* **Stored items**
==========

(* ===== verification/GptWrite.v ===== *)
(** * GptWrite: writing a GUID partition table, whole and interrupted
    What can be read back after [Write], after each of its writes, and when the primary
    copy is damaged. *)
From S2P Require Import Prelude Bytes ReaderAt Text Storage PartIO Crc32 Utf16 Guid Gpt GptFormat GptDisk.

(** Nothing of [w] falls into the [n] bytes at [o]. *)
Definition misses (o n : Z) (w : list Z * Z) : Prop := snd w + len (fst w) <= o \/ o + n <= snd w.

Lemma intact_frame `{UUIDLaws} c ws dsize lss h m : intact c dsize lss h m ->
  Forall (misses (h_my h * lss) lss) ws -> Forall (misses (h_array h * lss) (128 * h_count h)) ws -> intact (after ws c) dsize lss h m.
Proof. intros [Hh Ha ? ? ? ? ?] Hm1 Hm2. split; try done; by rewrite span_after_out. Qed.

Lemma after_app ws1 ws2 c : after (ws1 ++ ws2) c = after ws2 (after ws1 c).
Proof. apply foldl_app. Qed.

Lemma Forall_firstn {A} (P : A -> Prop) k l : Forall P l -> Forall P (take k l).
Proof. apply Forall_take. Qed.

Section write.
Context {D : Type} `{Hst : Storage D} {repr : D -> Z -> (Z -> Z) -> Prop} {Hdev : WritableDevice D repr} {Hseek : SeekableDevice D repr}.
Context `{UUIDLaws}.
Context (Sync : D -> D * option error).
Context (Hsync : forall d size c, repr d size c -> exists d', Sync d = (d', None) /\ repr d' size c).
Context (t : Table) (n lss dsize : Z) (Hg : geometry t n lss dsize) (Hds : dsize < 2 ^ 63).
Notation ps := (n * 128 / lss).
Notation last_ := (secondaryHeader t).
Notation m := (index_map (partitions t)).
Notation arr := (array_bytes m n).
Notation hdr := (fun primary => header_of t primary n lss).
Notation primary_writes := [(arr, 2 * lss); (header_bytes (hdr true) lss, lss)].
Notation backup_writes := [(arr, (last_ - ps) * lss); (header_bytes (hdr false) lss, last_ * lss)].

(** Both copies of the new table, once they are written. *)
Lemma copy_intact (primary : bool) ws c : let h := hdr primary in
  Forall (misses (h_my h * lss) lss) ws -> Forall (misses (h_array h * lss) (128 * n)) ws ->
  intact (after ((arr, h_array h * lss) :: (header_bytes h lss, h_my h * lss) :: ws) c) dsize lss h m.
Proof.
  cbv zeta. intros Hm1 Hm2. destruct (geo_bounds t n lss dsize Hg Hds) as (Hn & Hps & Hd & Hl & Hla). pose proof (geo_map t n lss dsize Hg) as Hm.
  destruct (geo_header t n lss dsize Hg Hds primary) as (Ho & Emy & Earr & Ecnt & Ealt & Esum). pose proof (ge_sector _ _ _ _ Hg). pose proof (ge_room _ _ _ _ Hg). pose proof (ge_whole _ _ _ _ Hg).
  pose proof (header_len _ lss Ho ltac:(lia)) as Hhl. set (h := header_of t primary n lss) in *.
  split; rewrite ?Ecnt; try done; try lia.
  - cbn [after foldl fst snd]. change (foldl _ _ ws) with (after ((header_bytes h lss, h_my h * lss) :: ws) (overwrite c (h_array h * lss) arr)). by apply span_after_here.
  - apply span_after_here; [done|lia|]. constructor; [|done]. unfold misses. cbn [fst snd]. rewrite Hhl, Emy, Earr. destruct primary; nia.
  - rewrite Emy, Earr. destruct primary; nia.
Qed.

==========

* **Aim of the task**
With the line containing "- apply span_after_here;" as the first and the last line of the data as the final one, copy every line between them exactly, those two included.

* **Solution for this exercise**
  - apply span_after_here; [done|lia|]. constructor; [|done]. unfold misses. cbn [fst snd]. rewrite Hhl, Emy, Earr. destruct primary; nia.
  - rewrite Emy, Earr. destruct primary; nia.
Qed.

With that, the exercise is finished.